Admitiu que teve um desentendimento com a presidente da Associação, mas disse ter um bom relacionamento com a secretária Sabrina e com os demais membros do grupo. O secretário também disse que não sabia da existência do quilombo.
Carneiro também confirmou ter questionado a demora no registro do quilombo localmente e acrescentou que interpelou o trâmite iniciado na esfera federal.
Através de nota, o Ministério Público do Estado de Goiás, por meio da Promotoria de Justiça de Caiapônia, esclareceu que promoveu reunião no final de abril com representantes da Associação Quilombola Cristininha e o secretário municipal de Saúde, João Bosco Carneiro Vilela, para ouvir demanda da entidade, que pleiteava que seus membros constassem como prioritários para vacinação contra a covid-19.
“O parecer do MP-GO sobre a questão foi pela necessidade de inclusão das 85 pessoas constantes em lista fornecida pela presidente da Associação, para a vacinação prioritária.

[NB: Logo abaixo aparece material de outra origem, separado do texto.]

(* ===== verification/Node.v ===== *)
(** * Node: persistence, startup, peers and synchronisation

    Models [node/src/util.rs], [node/src/handler.rs] and the startup of
    [node/src/main.rs] around the chain of [Blockchain] and the store of
    [BlockStore]: what is written when a block is accepted, how a node comes
    back from its store, what each message of a peer makes it do and answer, and
    how it downloads a chain. Definitions only.

    [BLOCKCHAIN] is a [Blockchain] that is passed along. Each write to the store
    is told whether it commits. A message that cannot be sent panics its
    connection's task ([unwrap]); sending is assumed to work. *)

From S2P Require Import Prelude Types Crypto Params Transaction Block Utxo Blockchain Wire BlockStore Peers.

Record Node := mkNode { nd_chain : Blockchain; nd_store : Store }.

Section node.
Context `{CE : ChainEnv} {BC : BlockCodec}.

(** ** [util::persist_chain_state]: three transactions, in this order *)
Record PersistEnv := mkPersist { put_commits : bool; chain_commits : bool; delete_commits : bool }.
Definition persist_chain_state (env : PersistEnv) (n : Node) (b : Block) : Node * outcome StoreError unit :=
  match put_block (put_commits env) (nd_store n) b with
  | Ok s1 =>
      let chain := bc_active (nd_chain n) in
      let '(pruned, bc) := take_pruned_hashes (nd_chain n) in
      match set_active_chain (chain_commits env) s1 chain with
      | Ok s2 =>
          match delete_blocks (delete_commits env) s2 pruned with
          | Ok s3 => (mkNode bc s3, Ok tt)
          | Err e => (mkNode bc s2, Err e)
          | Panic => (mkNode bc s2, Panic)
          end
      | Err e => (mkNode bc s1, Err e)
      | Panic => (mkNode bc s1, Panic)
      end
  | Err e => (n, Err e)
  | Panic => (n, Panic)
  end.

(** ** Startup *)
Inductive BootError : Type :=
| GenesisMismatch | MissingBlock (i : nat) | BootStore (e : StoreError) | Rejected (e : BtcError).
Definition of_store {A} (o : outcome StoreError A) : outcome BootError A :=
  match o with Ok a => Ok a | Err e => Err (BootStore e) | Panic => Panic end.

(** One block of [util::load_from_store]. *)
Definition load_block (now : DateTime) (s : Store) (acc : nat * Blockchain) (h : Hash)
    : outcome BootError (nat * Blockchain) :=
  let '(i, bc) := acc in
  found ← of_store (get_block s h);
  b ← ok_or found (MissingBlock i);
  match add_block now bc b with
  | (bc', Ok _) => Ok (S i, bc')
  | (_, Err e) => Err (Rejected e)
  | (_, Panic) => Panic
  end.
Definition load_from_store (commits : bool) (now : DateTime) (s : Store) (chain : list Hash)
    : outcome BootError Node :=
  ensure negb (bool_decide (chain <> [])) || bool_decide (head chain = Some (block_hash genesis_block))
    otherwise GenesisMismatch;
  '(_, bc) ← ofold (load_block now s) (0%nat, new_blockchain) chain;
  let '(pruned, bc) := take_pruned_hashes bc in
  s ← of_store (delete_blocks commits s pruned);
  Ok (mkNode bc s).

(** The local part of [main]: open the store, then load it or begin a new chain. *)
Definition boot (open_commits load_commits : bool) (env : PersistEnv) (now : DateTime) (file : Store)
    : outcome BootError Node :=
  s ← of_store (open_or_create open_commits file);
  existing_chain ← of_store (get_active_chain s);
  match existing_chain with
  | _ :: _ => load_from_store load_commits now s existing_chain
  | [] =>
      match add_block now new_blockchain genesis_block with
      | (bc, Ok _) =>
          match persist_chain_state env (mkNode bc s) genesis_block with
          | (n, Ok _) => Ok n
          | (_, Err e) => Err (BootStore e)
          | (_, Panic) => Panic
          end
      | _ => Panic
      end
  end.

(** ** Serving blocks: the loop of [FetchBlocks] *)
Definition block_size (b : Block) : N := N.of_nat (length (cbor_block b)).
Fixpoint fill_batch (blocks : list Block) (total_bytes : N) (bl : list Block) : list Block :=
  match bl with
  | [] => blocks
  | b :: bl =>
      let size := block_size b in
      if (MAX_FETCH_BATCH_BYTES <? total_bytes + size) && negb (bool_decide (blocks = [])) then blocks
      else fill_batch (blocks ++ [b]) (total_bytes + size) bl
  end.
Definition fetch_blocks (start count : N) (chain : list Block) : list Block :=
  let max_count := N.min count BLOCKS_PER_FETCH_BATCH in
  fill_batch [] 0 (take (N.to_nat max_count) (drop (N.to_nat start) chain)).

(** ** One message: the body of the loop of [handle_connection] *)
Inductive Reaction : Type :=
| Answer (m : Message)
| Continue (broadcast : option Message)
| Close (strike : option bool).

(** [NewBlock] and [SubmitTemplate]: a persistence error is only logged. The code gives up
    the chain's lock between [add_block] and [persist_chain_state]; here the two are one
    step, so another connection's block is added before or after both. *)
Definition accept_block (env : PersistEnv) (now : DateTime) (n : Node) (b : Block) : Node * outcome BtcError unit :=
  let '(bc, r) := add_block now (nd_chain n) b in
  let n := mkNode bc (nd_store n) in
  match r with
  | Ok _ => ((persist_chain_state env n b).1, Ok tt)
  | Err e => (n, Err e)
  | Panic => (n, Panic)
  end.

(** [iter] is the order in which the UTXO map is visited. *)
Definition handle_message (env : PersistEnv) (now : DateTime) (fresh_id : Uuid)
    (iter : Utxos -> list (Hash * (bool * TransactionOutput))) (nodes : list string)
    (n : Node) (m : Message) : Node * outcome BtcError Reaction :=
  let bc := nd_chain n in
  match m with
  | UTXOs _ | Template _ | ChainTip _ _ | TemplateValidity _ | NodeList _ | Blocks _ | Hello _ _ _
  | HelloAck _ _ _ _ => (n, Ok (Close (Some true)))
  | FetchBlocks start count =>
      (n, bl ← blocks_of (bc_blocks bc) (bc_active bc); Ok (Answer (Blocks (fetch_blocks start count bl))))
  | DiscoverNodes => (n, Ok (Answer (NodeList nodes)))
  | AskChainTip => (n, w ← chain_work bc; Ok (Answer (ChainTip (block_height bc mod 2 ^ 32) w)))
  | FetchUTXOs key =>
      (n, Ok (Answer (UTXOs ((fun e => (e.2.2, e.2.1)) <$>
                base.filter (fun e : Hash * (bool * TransactionOutput) => pubkey e.2.2 = key) (iter (bc_utxos bc))))))
  | NewBlock b =>
      match accept_block env now n b with
      | (n', Ok _) | (n', Err OrphanBlock) => (n', Ok (Continue None))
      | (n', Err _) => (n', Ok (Close (Some false)))
      | (n', Panic) => (n', Panic)
      end
  | NewTransaction tx =>
      match add_to_mempool now bc tx with
      | (bc', Panic) => (mkNode bc' (nd_store n), Panic)
      | (bc', _) => (mkNode bc' (nd_store n), Ok (Continue None))
      end
  | ValidateTemplate t =>
      (n, bl ← blocks_of (bc_blocks bc) (bc_active bc);
          let tip := from_option block_hash zero_hash (last bl) in
          Ok (Answer (TemplateValidity ((prev_block_hash (header t) =? tip) && (target (header t) =? bc_target bc)))))
  | SubmitTemplate b =>
      match accept_block env now n b with
      | (n', Ok _) => (n', Ok (Continue (Some (NewBlock b))))
      | (n', Err OrphanBlock) => (n', Ok (Continue None))
      | (n', Err _) => (n', Ok (Close (Some false)))
      | (n', Panic) => (n', Panic)
      end
  | SubmitTransaction tx =>
      match add_to_mempool now bc tx with
      | (bc', Ok _) => (mkNode bc' (nd_store n), Ok (Continue (Some (NewTransaction tx))))
      | (bc', Err _) => (mkNode bc' (nd_store n), Ok (Close (Some false)))
      | (bc', Panic) => (mkNode bc' (nd_store n), Panic)
      end
  | FetchTemplate pk =>
      (n, match create_block_template now fresh_id bc pk with
          | Ok b => Ok (Answer (Template b))
          | Err _ => Ok (Close None)
          | Panic => Panic
          end)
  end.

(** ** Synchronising *)

(** [util::find_best_chain_node]: a reply that is not received ([Err]) ends the search
    with an error, a question that cannot be sent ([Panic]) is unwrapped. *)
Fixpoint best_tip (best : string * N * N) (replies : list (string * outcome unit Message)) : outcome unit (string * N) :=
  let '(best_name, best_height, best_work) := best in
  match replies with
  | [] => Ok (best_name, best_height)
  | (_, Err e) :: _ => Err e
  | (_, Panic) :: _ => Panic
  | (node, Ok (ChainTip height work)) :: rest =>
      best_tip (if best_work <? work then (node, height, work) else best) rest
  | (_, Ok _) :: rest => best_tip best rest
  end.
Definition find_best_chain_node (replies : list (string * outcome unit Message)) : outcome unit (string * N) :=
  best_tip (EmptyString, 0, 0) replies.

(** The blocks of one [Blocks] reply in [util::download_blockchain]. *)
Inductive SyncError : Type := SyncNetwork | Disconnected | SyncInvalid (e : BtcError) | SyncStore (e : StoreError).
Fixpoint apply_batch (env : PersistEnv) (now : DateTime) (n : Node) (bl : list Block)
    : Node * outcome SyncError unit :=
  match bl with
  | [] => (n, Ok tt)
  | b :: bl =>
      let '(bc, r) := add_block now (nd_chain n) b in
      let n := mkNode bc (nd_store n) in
      match r with
      | Ok _ =>
          match persist_chain_state env n b with
          | (n, Ok _) => apply_batch env now n bl
          | (n, Err e) => (n, Err (SyncStore e))
          | (n, Panic) => (n, Panic)
          end
      | Err OrphanBlock => (n, Err Disconnected)
      | Err e => (n, Err (SyncInvalid e))
      | Panic => (n, Panic)
      end
  end.

(** [util::download_blockchain]: [reply i start count] is what the peer answers to
    the [i]-th request, [None] when the exchange fails. *)
Fixpoint download_blockchain (fuel : nat) (env : PersistEnv) (now : DateTime)
    (reply : nat -> N -> N -> option Message) (i : nat) (n : Node) (target_height : N)
    : Node * outcome SyncError unit :=
  match fuel with
  | O => (n, Panic)
  | S fuel =>
      let start := block_height (nd_chain n) in
      if target_height <=? start mod 2 ^ 32 then (n, Ok tt)
      else
        let count := N.min (target_height - start mod 2 ^ 32) BLOCKS_PER_FETCH_BATCH in
        match reply i start count with
        | None => (n, Err SyncNetwork)
        | Some (Blocks []) => (n, Ok tt)
        | Some (Blocks bl) =>
            match apply_batch env now n bl with
            | (n, Ok _) => download_blockchain fuel env now reply (S i) n target_height
            | (n, Err e) => (n, Err e)
            | (n, Panic) => (n, Panic)
            end
        | Some _ => (n, Ok tt)
        end
  end.

(** ** A connection: handshake, then message after message *)
Record Visit := mkVisit { vs_out : list Message; vs_broadcast : list Message; vs_strike : option bool }.
Definition say (m : option Message) (v : Visit) : Visit :=
  mkVisit (match m with Some m => m :: vs_out v | None => vs_out v end) (vs_broadcast v) (vs_strike v).
Definition pass_on (m : option Message) (v : Visit) : Visit :=
  mkVisit (vs_out v) (match m with Some m => m :: vs_broadcast v | None => vs_broadcast v end) (vs_strike v).

Context {C : MessageCodec}.

(** The loop; [env i] is the environment of the [i]-th message. *)
Record MessageEnv := mkMessageEnv {
  me_persist : PersistEnv; me_now : DateTime; me_id : Uuid;
  me_iter : Utxos -> list (Hash * (bool * TransactionOutput)); me_nodes : list string
}.
Fixpoint serve_loop (fuel : nat) (env : nat -> MessageEnv) (i : nat) (n : Node) (stream : list N)
    : outcome BtcError (Node * Visit) :=
  match fuel with
  | O => Panic
  | S fuel =>
      match recieve stream with
      | Err e => Ok (n, mkVisit [] [] (if is_benign_disconnect e then None else Some true))
      | Panic => Panic
      | Ok (m, rest) =>
          match handle_message (me_persist (env i)) (me_now (env i)) (me_id (env i)) (me_iter (env i))
                  (me_nodes (env i)) n m with
          | (n, Ok (Close s)) => Ok (n, mkVisit [] [] s)
          | (n, Ok (Answer a)) => '(n, v) ← serve_loop fuel env (S i) n rest; Ok (n, say (Some a) v)
          | (n, Ok (Continue b)) => '(n, v) ← serve_loop fuel env (S i) n rest; Ok (n, pass_on b v)
          | (_, Err e) => Err e
          | (_, Panic) => Panic
          end
      end
  end.

(** [handler::handle_connection]: the acceptor's handshake, its clock sample, the
    loop, and the strike that ends it. *)
Definition handle_connection (fuel : nat) (env : nat -> MessageEnv) (received_at now : DateTime) (ip : option IpAddr)
    (samples : gmap IpAddr Z) (n : Node) (stream : list N) : outcome BtcError (Node * gmap IpAddr Z * Visit) :=
  match perform_handshake_acceptor received_at now stream with
  | (reply, Ok (offset, rest)) =>
      let '(samples, bc) :=
        match ip with Some ip => record_sample samples (nd_chain n) ip offset | None => (samples, nd_chain n) end in
      '(n, v) ← serve_loop fuel env 0 (mkNode bc (nd_store n)) rest;
      Ok (n, samples, say reply v)
  | (reply, _) => Ok (n, samples, say reply (mkVisit [] [] (Some true)))
  end.
End node.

Ao acolher o parecer do MP, a Secretaria Municipal garantiu que fará a imunização do grupo assim que concluídos os protocolos sanitários para a destinação da vacina”, diz a nota.
Agora, Sabrina conta que a Associação segue fazendo um trabalho amplo de levantamento para encontrar os descendentes do quilombo e reconstruir sua história. “Devemos ser cerca de 300 pessoas, mas estamos montando as árvores genealógicas. Muitos ainda não sabem que são quilombolas. Conforme fazemos o contato, vamos reconstruindo”, relata. “Circula história entre o pessoal da cidade que fala que é lenda dos pretos. Mas não é lenda. É a nossa história. É a história da nossa família.”